» Task item:
The answer is to be an exact copy of the lines below running from the line with "(** What is" down to the line with "Lemma at_next ev", both ends included, and nothing more.

» Recorded data:
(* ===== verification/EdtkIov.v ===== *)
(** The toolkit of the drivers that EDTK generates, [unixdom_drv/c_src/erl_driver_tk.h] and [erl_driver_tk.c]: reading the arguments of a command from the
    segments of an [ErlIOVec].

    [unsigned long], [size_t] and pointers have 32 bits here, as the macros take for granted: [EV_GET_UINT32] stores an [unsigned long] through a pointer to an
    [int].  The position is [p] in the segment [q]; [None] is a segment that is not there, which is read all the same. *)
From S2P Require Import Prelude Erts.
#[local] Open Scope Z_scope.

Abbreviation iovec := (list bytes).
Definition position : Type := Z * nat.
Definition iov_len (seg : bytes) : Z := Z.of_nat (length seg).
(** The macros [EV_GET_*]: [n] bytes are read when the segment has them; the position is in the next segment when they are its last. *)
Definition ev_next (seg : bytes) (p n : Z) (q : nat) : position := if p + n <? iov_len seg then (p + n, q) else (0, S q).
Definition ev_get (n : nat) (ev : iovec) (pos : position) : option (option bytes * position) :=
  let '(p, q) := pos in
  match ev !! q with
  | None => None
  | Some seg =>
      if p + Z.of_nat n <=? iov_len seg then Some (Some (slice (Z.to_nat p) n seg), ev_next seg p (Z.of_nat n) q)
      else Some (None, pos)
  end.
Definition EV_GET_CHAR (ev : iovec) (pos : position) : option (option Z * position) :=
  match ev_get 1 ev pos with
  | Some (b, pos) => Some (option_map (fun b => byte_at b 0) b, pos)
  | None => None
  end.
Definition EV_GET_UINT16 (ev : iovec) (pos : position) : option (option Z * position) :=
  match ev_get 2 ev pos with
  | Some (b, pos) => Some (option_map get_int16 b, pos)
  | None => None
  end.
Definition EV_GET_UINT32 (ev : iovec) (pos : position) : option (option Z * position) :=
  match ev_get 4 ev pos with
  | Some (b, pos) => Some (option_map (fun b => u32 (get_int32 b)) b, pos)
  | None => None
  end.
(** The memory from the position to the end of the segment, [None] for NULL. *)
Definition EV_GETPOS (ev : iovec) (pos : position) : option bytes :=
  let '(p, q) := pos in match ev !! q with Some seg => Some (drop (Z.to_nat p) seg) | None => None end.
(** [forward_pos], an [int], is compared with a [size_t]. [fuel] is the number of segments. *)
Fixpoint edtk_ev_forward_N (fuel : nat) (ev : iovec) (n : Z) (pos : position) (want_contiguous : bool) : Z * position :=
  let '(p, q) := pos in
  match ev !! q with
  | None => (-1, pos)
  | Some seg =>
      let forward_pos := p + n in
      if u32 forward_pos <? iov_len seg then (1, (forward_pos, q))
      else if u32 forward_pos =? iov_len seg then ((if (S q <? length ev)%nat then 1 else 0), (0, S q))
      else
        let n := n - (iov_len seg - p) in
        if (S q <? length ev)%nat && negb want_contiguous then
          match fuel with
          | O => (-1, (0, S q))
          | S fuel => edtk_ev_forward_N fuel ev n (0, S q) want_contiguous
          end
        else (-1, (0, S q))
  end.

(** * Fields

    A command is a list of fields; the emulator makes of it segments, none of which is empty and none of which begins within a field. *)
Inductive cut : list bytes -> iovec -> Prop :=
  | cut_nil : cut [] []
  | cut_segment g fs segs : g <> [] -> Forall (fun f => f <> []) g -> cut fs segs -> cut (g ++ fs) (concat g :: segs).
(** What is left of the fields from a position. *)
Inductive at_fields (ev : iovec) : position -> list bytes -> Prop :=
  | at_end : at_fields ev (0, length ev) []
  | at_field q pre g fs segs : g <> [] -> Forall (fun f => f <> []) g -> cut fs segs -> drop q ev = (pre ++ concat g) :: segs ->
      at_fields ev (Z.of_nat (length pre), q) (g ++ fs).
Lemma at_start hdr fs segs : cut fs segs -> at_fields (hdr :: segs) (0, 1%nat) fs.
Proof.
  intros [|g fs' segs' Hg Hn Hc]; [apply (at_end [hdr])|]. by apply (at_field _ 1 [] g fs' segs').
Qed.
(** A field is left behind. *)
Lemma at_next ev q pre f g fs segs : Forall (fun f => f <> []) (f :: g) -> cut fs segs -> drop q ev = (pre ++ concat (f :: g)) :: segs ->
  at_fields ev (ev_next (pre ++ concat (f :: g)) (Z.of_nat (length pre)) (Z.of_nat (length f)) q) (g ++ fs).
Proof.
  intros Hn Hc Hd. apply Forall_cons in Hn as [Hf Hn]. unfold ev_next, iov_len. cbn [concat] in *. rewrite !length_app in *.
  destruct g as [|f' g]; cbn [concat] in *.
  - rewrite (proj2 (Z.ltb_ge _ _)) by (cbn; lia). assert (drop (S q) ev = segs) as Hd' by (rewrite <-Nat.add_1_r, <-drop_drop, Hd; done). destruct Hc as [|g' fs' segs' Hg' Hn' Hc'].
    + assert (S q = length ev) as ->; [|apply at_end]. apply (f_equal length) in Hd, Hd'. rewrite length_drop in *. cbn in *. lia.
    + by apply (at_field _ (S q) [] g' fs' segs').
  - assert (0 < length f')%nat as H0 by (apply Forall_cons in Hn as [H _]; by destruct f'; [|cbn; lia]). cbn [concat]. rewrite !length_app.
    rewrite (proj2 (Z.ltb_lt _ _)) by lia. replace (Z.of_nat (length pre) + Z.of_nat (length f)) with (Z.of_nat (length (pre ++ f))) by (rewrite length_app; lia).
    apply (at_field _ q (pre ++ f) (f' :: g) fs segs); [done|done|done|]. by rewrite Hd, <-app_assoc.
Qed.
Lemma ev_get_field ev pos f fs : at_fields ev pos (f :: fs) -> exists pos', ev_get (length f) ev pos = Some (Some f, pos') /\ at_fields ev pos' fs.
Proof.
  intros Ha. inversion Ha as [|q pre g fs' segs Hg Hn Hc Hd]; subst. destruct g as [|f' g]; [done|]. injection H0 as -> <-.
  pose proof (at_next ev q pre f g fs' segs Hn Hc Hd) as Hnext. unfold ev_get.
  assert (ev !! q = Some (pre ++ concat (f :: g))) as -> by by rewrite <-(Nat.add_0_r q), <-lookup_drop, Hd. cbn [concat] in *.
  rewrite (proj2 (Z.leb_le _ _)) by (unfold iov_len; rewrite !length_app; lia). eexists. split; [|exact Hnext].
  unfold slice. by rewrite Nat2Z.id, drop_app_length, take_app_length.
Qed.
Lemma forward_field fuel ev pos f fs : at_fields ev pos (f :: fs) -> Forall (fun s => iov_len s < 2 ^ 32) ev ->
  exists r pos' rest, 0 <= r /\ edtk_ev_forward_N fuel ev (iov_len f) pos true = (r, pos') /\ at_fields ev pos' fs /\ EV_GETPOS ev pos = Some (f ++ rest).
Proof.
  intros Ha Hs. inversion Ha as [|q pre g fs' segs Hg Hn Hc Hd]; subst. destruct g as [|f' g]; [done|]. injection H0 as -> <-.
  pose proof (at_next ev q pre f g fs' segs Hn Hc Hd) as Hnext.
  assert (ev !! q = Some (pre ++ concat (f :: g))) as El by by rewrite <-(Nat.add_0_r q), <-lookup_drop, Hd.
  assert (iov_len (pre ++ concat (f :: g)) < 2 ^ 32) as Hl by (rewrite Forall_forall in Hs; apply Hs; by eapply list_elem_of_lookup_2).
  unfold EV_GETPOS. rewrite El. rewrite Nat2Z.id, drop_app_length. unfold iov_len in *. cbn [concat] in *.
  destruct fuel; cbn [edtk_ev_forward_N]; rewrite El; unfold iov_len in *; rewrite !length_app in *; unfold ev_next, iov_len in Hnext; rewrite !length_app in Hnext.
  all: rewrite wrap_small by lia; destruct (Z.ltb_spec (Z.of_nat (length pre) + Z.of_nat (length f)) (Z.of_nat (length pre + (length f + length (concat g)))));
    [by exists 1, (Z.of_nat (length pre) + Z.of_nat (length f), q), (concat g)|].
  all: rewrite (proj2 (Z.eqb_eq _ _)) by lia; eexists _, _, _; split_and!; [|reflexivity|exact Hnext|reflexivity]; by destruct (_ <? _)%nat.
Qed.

» Final answer:
(** What is left of the fields from a position. *)
Inductive at_fields (ev : iovec) : position -> list bytes -> Prop :=
  | at_end : at_fields ev (0, length ev) []
  | at_field q pre g fs segs : g <> [] -> Forall (fun f => f <> []) g -> cut fs segs -> drop q ev = (pre ++ concat g) :: segs ->
      at_fields ev (Z.of_nat (length pre), q) (g ++ fs).
Lemma at_start hdr fs segs : cut fs segs -> at_fields (hdr :: segs) (0, 1%nat) fs.
Proof.
  intros [|g fs' segs' Hg Hn Hc]; [apply (at_end [hdr])|]. by apply (at_field _ 1 [] g fs' segs').
Qed.
(** A field is left behind. *)
Lemma at_next ev q pre f g fs segs : Forall (fun f => f <> []) (f :: g) -> cut fs segs -> drop q ev = (pre ++ concat (f :: g)) :: segs ->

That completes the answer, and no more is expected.